Your objective: Gather all lines in the records below that include the word "mkWorld".

Records supplied:
......
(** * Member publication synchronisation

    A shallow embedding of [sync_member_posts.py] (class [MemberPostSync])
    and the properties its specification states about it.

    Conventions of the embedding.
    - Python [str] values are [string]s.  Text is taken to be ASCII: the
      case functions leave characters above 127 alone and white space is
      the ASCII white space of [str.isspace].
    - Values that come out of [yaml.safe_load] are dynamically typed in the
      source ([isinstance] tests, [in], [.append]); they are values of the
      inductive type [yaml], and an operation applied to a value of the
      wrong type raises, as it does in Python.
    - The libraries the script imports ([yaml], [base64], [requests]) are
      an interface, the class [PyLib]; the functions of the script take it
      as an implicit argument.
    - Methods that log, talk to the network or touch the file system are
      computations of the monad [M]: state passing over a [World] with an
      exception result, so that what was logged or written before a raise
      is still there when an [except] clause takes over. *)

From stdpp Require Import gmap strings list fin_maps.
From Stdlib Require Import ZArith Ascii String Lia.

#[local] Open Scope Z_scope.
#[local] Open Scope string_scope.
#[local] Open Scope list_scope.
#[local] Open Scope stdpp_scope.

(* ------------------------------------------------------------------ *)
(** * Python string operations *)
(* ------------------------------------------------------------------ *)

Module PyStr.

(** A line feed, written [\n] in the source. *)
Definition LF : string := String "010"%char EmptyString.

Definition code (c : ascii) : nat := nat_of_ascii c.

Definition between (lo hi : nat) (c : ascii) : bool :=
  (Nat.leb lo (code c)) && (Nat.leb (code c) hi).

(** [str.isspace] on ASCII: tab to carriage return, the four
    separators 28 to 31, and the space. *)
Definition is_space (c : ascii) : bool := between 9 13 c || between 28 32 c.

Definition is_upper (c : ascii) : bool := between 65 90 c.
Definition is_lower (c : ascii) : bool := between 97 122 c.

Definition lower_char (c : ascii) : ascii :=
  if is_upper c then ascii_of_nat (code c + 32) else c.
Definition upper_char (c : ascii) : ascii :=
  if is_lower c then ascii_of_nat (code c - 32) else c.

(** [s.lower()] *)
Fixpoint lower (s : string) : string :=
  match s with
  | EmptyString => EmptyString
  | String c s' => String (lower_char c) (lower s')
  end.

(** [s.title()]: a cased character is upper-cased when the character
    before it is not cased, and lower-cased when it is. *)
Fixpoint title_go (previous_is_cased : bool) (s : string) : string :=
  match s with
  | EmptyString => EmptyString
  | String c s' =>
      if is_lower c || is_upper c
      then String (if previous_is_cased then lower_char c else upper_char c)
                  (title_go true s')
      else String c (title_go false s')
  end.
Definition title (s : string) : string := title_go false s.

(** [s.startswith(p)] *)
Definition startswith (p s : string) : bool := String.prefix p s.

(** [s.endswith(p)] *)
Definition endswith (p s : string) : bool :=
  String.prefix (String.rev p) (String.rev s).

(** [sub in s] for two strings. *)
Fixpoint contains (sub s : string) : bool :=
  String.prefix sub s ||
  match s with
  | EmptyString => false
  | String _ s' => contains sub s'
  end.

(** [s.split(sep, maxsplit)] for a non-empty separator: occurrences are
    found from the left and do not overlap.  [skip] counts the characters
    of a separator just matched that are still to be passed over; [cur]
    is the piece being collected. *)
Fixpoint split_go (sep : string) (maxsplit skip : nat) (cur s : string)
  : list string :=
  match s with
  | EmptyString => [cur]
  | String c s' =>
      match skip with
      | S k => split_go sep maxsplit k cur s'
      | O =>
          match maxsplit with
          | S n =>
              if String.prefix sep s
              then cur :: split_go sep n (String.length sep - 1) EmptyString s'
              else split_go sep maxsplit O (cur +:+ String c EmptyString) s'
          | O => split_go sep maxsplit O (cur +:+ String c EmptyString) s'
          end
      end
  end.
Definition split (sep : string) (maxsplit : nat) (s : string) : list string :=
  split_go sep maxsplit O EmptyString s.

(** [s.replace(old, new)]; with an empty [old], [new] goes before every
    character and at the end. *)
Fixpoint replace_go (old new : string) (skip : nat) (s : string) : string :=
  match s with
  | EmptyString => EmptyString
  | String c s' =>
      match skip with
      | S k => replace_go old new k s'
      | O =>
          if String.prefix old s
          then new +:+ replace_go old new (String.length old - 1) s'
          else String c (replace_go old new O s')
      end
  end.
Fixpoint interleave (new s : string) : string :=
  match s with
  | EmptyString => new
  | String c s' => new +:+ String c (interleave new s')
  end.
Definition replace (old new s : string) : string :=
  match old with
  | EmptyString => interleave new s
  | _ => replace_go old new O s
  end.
......
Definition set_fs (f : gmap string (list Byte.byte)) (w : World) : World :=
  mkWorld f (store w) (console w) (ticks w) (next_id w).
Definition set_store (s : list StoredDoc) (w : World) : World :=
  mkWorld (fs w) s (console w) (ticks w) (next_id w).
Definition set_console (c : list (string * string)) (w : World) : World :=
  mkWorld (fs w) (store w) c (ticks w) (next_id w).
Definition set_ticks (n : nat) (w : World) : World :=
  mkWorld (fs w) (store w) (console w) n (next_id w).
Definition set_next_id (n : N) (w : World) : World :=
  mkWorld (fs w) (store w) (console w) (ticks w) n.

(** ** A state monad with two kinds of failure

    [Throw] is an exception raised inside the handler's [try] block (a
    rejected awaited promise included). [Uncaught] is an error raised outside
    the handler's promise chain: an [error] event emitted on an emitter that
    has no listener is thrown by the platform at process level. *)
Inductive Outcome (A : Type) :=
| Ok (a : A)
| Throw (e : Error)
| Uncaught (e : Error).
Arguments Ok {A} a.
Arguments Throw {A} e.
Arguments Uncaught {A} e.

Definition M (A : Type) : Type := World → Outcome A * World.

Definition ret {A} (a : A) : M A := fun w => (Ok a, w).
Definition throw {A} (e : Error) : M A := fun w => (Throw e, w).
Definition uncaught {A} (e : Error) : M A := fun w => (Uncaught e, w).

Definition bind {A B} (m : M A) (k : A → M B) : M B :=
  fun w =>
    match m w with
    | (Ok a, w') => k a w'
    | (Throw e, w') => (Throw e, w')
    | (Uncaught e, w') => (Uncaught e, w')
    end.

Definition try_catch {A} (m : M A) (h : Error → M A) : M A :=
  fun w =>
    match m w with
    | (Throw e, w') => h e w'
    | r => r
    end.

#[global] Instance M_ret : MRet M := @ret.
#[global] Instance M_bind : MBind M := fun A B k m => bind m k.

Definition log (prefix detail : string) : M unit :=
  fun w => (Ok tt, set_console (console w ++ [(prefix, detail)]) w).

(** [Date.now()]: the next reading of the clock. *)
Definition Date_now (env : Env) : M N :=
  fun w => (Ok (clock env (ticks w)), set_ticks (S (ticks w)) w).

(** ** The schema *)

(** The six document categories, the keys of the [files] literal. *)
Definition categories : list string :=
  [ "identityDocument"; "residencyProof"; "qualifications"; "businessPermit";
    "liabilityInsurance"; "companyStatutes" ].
......
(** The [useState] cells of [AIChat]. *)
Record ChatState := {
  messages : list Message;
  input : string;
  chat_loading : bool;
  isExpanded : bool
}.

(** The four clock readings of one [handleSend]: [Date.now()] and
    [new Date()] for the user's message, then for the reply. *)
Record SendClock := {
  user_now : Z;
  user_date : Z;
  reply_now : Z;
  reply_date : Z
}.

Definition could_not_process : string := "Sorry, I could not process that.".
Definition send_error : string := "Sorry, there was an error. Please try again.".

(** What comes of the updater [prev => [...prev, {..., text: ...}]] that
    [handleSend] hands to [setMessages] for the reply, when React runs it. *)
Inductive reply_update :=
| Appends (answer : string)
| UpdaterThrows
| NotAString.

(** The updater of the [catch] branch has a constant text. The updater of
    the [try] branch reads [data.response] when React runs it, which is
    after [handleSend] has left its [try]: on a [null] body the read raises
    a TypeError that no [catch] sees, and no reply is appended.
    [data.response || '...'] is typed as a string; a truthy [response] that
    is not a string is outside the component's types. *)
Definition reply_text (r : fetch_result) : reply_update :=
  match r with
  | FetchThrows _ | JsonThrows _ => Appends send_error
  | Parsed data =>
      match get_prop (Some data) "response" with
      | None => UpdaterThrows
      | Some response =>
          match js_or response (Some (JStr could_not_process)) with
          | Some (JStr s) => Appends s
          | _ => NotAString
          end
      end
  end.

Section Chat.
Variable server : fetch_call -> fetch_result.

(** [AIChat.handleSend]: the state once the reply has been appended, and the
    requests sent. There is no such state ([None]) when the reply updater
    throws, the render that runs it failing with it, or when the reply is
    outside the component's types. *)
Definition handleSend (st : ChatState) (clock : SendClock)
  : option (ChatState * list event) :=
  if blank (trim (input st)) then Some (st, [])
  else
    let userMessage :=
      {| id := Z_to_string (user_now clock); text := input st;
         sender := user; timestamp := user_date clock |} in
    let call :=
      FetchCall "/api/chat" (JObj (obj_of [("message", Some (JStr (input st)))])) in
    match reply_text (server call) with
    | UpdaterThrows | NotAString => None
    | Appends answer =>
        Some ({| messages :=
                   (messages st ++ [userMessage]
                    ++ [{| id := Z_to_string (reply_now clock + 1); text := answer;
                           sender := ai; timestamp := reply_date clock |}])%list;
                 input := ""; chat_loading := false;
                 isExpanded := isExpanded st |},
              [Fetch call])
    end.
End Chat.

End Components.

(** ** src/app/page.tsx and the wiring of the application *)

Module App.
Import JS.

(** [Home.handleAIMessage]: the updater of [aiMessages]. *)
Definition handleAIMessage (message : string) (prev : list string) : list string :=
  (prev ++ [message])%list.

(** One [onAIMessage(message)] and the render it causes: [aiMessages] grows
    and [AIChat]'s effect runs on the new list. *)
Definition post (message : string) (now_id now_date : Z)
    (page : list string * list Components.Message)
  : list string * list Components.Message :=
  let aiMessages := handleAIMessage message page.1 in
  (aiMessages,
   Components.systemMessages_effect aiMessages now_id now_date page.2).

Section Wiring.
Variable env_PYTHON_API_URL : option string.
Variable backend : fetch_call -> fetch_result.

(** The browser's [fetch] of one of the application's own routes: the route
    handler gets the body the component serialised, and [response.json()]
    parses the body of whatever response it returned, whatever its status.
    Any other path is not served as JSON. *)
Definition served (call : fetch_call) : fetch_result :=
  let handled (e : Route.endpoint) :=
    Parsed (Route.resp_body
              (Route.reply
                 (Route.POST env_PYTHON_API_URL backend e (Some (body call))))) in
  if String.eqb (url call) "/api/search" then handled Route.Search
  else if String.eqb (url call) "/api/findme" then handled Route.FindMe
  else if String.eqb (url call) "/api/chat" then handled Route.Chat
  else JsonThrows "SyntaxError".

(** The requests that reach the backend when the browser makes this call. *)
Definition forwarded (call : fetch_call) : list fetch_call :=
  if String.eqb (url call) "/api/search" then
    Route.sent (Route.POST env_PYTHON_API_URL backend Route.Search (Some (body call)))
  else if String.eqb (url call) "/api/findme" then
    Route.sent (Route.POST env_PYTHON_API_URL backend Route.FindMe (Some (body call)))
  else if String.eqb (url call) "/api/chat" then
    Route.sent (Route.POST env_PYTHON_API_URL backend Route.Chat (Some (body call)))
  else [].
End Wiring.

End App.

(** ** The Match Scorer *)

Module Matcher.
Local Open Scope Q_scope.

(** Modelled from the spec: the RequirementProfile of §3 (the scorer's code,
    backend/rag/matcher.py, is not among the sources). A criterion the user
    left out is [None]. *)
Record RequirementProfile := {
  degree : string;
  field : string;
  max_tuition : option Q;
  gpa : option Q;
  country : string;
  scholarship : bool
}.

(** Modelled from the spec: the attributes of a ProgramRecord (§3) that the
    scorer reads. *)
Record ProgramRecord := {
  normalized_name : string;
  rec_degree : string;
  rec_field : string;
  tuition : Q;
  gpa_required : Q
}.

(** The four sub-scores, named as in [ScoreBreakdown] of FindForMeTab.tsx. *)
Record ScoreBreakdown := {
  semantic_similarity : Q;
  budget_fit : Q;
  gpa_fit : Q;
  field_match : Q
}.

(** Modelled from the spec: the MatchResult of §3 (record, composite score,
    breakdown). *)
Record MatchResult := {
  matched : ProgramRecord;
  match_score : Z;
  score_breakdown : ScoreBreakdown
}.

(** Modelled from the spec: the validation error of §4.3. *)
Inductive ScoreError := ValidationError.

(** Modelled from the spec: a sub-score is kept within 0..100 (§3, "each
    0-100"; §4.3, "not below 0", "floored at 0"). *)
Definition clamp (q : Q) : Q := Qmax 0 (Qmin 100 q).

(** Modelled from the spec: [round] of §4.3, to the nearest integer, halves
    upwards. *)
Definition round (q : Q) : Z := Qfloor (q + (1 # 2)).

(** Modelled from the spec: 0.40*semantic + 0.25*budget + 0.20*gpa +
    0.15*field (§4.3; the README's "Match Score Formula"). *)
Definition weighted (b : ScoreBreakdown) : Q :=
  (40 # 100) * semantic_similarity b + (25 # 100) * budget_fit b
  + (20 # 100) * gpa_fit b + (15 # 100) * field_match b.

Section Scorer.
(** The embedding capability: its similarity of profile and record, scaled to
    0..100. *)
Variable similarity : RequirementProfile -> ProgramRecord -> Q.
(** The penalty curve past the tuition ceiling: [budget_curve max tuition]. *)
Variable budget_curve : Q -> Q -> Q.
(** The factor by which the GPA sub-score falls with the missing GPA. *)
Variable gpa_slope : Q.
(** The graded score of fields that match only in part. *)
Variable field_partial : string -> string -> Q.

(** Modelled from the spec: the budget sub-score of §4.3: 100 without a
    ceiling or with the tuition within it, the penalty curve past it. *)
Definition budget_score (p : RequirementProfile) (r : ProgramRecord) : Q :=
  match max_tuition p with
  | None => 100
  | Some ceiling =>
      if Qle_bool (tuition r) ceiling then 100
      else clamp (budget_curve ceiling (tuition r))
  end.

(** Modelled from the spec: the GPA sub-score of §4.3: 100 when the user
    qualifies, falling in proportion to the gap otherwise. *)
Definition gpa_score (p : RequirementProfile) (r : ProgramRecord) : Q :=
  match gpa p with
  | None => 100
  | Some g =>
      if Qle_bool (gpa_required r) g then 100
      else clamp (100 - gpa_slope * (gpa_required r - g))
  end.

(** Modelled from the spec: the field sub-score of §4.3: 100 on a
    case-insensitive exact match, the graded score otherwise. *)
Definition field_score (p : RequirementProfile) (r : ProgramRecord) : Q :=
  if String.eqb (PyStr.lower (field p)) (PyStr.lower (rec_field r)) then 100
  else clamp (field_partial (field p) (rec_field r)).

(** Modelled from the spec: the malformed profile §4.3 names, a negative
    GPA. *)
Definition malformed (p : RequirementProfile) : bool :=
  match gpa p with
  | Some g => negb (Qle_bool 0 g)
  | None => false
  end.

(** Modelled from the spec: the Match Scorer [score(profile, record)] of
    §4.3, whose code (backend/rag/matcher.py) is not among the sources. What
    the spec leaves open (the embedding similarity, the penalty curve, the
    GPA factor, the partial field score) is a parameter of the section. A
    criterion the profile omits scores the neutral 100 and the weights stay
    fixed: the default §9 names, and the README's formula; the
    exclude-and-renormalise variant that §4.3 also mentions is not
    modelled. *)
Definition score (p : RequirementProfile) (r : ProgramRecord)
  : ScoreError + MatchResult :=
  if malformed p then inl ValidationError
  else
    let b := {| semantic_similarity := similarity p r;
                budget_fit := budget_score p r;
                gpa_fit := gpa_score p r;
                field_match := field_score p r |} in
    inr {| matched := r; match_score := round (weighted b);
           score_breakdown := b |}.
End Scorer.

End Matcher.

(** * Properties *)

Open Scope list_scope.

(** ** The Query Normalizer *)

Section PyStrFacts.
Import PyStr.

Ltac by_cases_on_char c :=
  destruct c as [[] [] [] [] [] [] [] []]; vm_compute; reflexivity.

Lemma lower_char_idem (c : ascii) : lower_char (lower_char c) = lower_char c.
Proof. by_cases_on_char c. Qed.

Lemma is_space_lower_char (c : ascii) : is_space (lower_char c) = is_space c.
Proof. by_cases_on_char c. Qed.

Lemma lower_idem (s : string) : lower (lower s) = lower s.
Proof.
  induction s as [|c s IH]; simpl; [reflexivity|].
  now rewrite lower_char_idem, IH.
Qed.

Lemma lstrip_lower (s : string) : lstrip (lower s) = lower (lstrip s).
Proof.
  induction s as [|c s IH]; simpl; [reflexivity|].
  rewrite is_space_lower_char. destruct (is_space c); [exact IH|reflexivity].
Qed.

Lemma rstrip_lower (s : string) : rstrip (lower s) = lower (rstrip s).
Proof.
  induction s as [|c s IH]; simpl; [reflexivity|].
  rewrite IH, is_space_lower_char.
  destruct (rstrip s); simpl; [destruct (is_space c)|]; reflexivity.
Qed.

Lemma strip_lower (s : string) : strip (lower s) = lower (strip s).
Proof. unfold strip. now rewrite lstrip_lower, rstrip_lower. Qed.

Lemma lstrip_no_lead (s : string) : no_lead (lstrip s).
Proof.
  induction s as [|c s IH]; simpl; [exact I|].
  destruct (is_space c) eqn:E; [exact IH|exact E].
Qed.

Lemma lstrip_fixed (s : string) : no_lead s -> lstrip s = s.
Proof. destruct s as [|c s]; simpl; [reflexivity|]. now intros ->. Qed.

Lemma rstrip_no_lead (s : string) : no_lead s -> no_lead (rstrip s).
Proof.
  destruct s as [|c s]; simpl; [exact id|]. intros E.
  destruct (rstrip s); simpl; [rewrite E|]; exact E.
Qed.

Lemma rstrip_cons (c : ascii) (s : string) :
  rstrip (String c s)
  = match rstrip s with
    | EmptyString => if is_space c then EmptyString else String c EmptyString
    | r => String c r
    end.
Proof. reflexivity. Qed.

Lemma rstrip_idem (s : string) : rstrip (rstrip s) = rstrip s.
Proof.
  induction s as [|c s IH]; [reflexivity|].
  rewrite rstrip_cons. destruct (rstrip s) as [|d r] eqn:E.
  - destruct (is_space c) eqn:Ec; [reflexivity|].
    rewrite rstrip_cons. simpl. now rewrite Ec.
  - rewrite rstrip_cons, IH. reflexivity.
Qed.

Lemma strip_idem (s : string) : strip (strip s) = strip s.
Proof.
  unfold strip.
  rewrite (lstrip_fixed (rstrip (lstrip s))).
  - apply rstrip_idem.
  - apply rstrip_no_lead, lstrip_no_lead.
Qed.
......
Answer area:
  mkWorld f (store w) (console w) (ticks w) (next_id w).
  mkWorld (fs w) s (console w) (ticks w) (next_id w).
  mkWorld (fs w) (store w) c (ticks w) (next_id w).
  mkWorld (fs w) (store w) (console w) n (next_id w).
  mkWorld (fs w) (store w) (console w) (ticks w) n.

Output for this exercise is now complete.